•Global industry targets $29.3 billion net profit
The International Air Transport Association (IATA) yesterday released its forecast for the year 2020, with Nigerian airlines and their African counterparts again projected to lose $200 million.
The gloomy outlook, for the second year on the bounce, is not unconnected with the state of the aviation industry and the economy in leading countries like Nigeria and South Africa.
However, the global airline industry will produce a net profit of $29.3 billion in 2020, improved over a net profit of $25.9 billion expected in 2019. If achieved, 2020 will mark the industry’s 11th consecutive year in the black.
IATA, the clearing house for over 280 major airlines worldwide, observed that African carriers continued to suffer structural problems of high costs—in large part owing to government taxes and fees—and low load factors.
“Economic growth in the region has been relatively good and is expected to rise in 2020, but markets are extremely fragmented and inefficiently served in the absence, so far, of a Single African Air Transport Market. As a result, they are projected to show a loss of $200 million, similar to 2019,” the report read in part.
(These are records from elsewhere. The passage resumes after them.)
(** ** Keys of different roles *)

Definition default_key_path (role : string) : string := "morpheus/neo-n3/" +:+ role +:+ "/signing/v1".

Lemma role_no_slash role : str_forall key_role_char role = true -> str_forall (not_char "/") role = true.
Proof.
  apply str_forall_impl. intros a Ha.
  assert (forall b, implb (key_role_char b) (not_char "/" b) = true) as H by (apply ascii_all; vm_compute; reflexivity).
  specialize (H a). by rewrite Ha in H.
Qed.

Lemma role_no_nul role : str_forall key_role_char role = true -> str_forall (not_char "000") role = true.
Proof.
  apply str_forall_impl. intros a Ha.
  assert (forall b, implb (key_role_char b) (not_char "000" b) = true) as H by (apply ascii_all; vm_compute; reflexivity).
  specialize (H a). by rewrite Ha in H.
Qed.

(** The keys of two roles come from different inputs of the hash, under one master. *)
Lemma role_keys_separate master role role' :
  validateKeyRole role = true -> validateKeyRole role' = true ->
  master ++ utf8 (derivation_text (default_key_path role) "neo-n3-signing")
  = master ++ utf8 (derivation_text (default_key_path role') "neo-n3-signing") ->
  role = role'.
Proof.
  intros [_ Hr]%andb_true_iff [_ Hr']%andb_true_iff Heq%app_inv_head%utf8_inj.
  unfold derivation_text in Heq. injection Heq as Heq.
  assert (forall r, str_forall key_role_char r = true -> str_forall (not_char "000") (default_key_path r) = true) as Hnul.
  { intros r Hc. unfold default_key_path. rewrite !str_forall_app. by rewrite (role_no_nul r Hc). }
  apply split_sep_inj in Heq as [Heq _]; [|by apply Hnul..].
  unfold default_key_path in Heq. cbn in Heq. repeat (injection Heq as Heq).
  by apply (split_sep_inj "/" role role' "signing/v1" "signing/v1"); [apply role_no_slash|apply role_no_slash|].
Qed.

(** ** A failed lookup is kept *)

(** A lookup of a secret that failed once fails for good, without asking again. *)
Lemma failed_lookup_sticks en id message s tr :
  cached id (sg_secrets s) = Some (inl message) -> run en (fetchSecretBytes id) s tr = (inl message, s, tr).
Proof. intros H. unfold fetchSecretBytes. cbn. by rewrite H. Qed.

Lemma failed_lookup_is_kept en id message s tr :
  cached id (sg_secrets s) = None -> (length (sg_secrets s) < 64)%nat ->
  env_reply en _ tr (GetSecret id) = inl message ->
  let '(o, s', _) := run en (fetchSecretBytes id) s tr in
  o = inl message /\ cached id (sg_secrets s') = Some (inl message).
Proof.
  intros Hnone Hroom Hfail. unfold fetchSecretBytes, lookup_secret. cbn. rewrite Hnone. cbn. rewrite Hfail. cbn. split; [done|].
  unfold make_room. replace (MAX_DERIVED_KEY_CACHE_SIZE <=? Z.of_nat (length (sg_secrets s))) with false
    by (unfold MAX_DERIVED_KEY_CACHE_SIZE; lia).
  clear Hroom. revert Hnone. induction (sg_secrets s) as [|[k x] cache IH]; cbn; [by case_decide|]. case_decide; [done|]. exact IH.
Qed.

(** ** Samples *)

Definition sample_sign_lookup (key : string) : string := if (key =? "MORPHEUS_WORKER_NEO_N3_WIF")%string then "good" else "".

Definition sample_store : Effects.env sign_state scall :=
  Env (fun _ => 0) (fun _ => 0%Q) (fun X _ c => match c in scall X return string + X with
    | GetSecret _ => inr "AAECAwQFBgcICQoLDA0ODw=="
    | FetchAttestation _ _ => inl "down"
    end).

Definition no_caches : sign_state := SignState [] [] [] [].

(** The wallet's account of its own private key. *)
Definition sample_wallet (secret : string) : option neo_account :=
  if (secret =? "k1")%string then Some (NeoAccountOf "good" "k1" "NA" "1111111111111111111111111111111111111111" "")
  else sample_account secret.

#[local] Abbreviation sample_sign bytes payload :=
  (maybeSignNeoN3Bytes (fun _ => None) sample_sign_lookup sample_wallet (fun _ => None) sample_registry
     (fun data key => key +:+ ":" +:+ data) (fun bs => bs) bytes payload).

Lemma sample_caches_ok M : caches_ok (fun _ => None) sample_sign_lookup sample_wallet (fun _ => None) sample_registry (fun bs => bs)
  M no_caches.
Proof. by split_and!. Qed.

Lemma enclave_key_signs_witness :
  exists sg, (run sample_store (sample_sign [7] (VObj [])) no_caches []).1.1 = inr (Some (sg, "worker")) /\
    si_signature sg = "k1:07" /\
    enclave_signature (fun _ => None) sample_sign_lookup sample_wallet (fun _ => None) sample_registry
      (fun data key => key +:+ ":" +:+ data) (fun bs => bs) (fun b => length b = 16%nat) [7] sg.
Proof.
  eexists. split; [vm_compute; reflexivity|]. split; [reflexivity|].
  pose proof (enclave_key_signs (fun _ => None) sample_sign_lookup sample_wallet (fun _ => None) sample_registry
    (fun data key => key +:+ ":" +:+ data) (fun bs => bs) (fun _ _ => Eq) (fun b => length b = 16%nat) [7] (VObj []) sample_store no_caches
    eq_refl) as H.
  assert (store_ok (fun b => length b = 16%nat) sample_store) as Hstore.
  { intros tr id text [= <-]. vm_compute. reflexivity. }
  specialize (H Hstore (sample_caches_ok _)). revert H.
  assert ((run sample_store (sample_sign [7] (VObj [])) no_caches []).1.1
    = inr (Some (Signature "k1:07" "" "NA" "0x1111111111111111111111111111111111111111", "worker"))) as Hr
    by (vm_compute; reflexivity).
  revert Hr. destruct (run sample_store (sample_sign [7] (VObj [])) no_caches []) as [[o s'] tr]. cbn [fst].
  intros -> [_ H]. by apply (H _ _ eq_refl).
Defined.

Lemma signed_envelope_binds_witness :
  let result := VObj [("b", VNum 1); ("a", VStr "x")] in
  let '(o, _, _) := run sample_store (buildSignedResultEnvelope (fun _ => None) sample_sign_lookup sample_wallet (fun _ => None)
                      sample_registry (fun data key => key +:+ ":" +:+ data) (fun bs => bs) (fun _ _ => Eq) result (VObj []))
                      no_caches [] in
  forall v, o = inr v -> get v "output_hash" = VStr (hex_encode (utf8 (stableStringify (fun _ _ => Eq) result))).
Proof.
  intros result.
  assert (store_ok (fun b => length b = 16%nat) sample_store) as Hstore.
  { intros tr id text [= <-]. vm_compute. reflexivity. }
  pose proof (signed_envelope_binds (fun _ => None) sample_sign_lookup sample_wallet (fun _ => None) sample_registry
    (fun data key => key +:+ ":" +:+ data) (fun bs => bs) (fun _ _ => Eq) (fun b => length b = 16%nat) result (VObj []) sample_store
    no_caches Hstore (sample_caches_ok _)) as H. revert H. cbv zeta.
  destruct (run sample_store (buildSignedResultEnvelope _ _ _ _ _ _ _ _ _ _) no_caches []) as [[o s'] tr].
  intros [_ H] v Hv. apply (H v Hv).
Defined.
On the global industry, the return on invested capital is forecast to be 6.0 per cent; an improvement from 5.7 per cent expected in 2019.
The net profit margin is forecast at 3.4 per cent; up from 3.1 per cent for 2019.
Overall industry revenues are forecast to reach $872 billion; a plus 4.0 per cent on $838 billion in 2019.
Industry operating expenses are projected to climb 3.5 per cent to $823 billion from $796 billion in 2019.
Passenger numbers are expected to reach 4.72 billion; up 4.0 per cent from 4.54 billion in 2019.
Freight tonnes carried are expected to recover to 62.4 million, a 2.0 per cent increase over 61.2 million tonnes carried in 2019, which was the lowest figure in three years.
Stronger economic growth should support passenger traffic (RPKs) growth of 4.1 per cent similar to 2019 (4.2 per cent) but below historical trends.
Findings show that the economic performance in 2019 was weaker than had been anticipated at the time of the June forecast. This aligns with weaker global GDP growth of 2.5 per cent (versus 2.7 per cent forecast in June) and world trade growth of just 0.9 per cent (down from 2.5 per cent forecast in June).
These negative developments contributed to softer passenger and cargo demand and corresponding weaker revenue growth, as passenger yields fell 3.0 per cent and cargo yields dropped 5.0 per cent compared to 2018.
Operating expenses did not rise as much as anticipated (3.8 per cent vs. 7.4 per cent June forecast) largely owing to lower-than-expected fuel costs; but this was not enough to offset the softness in revenue.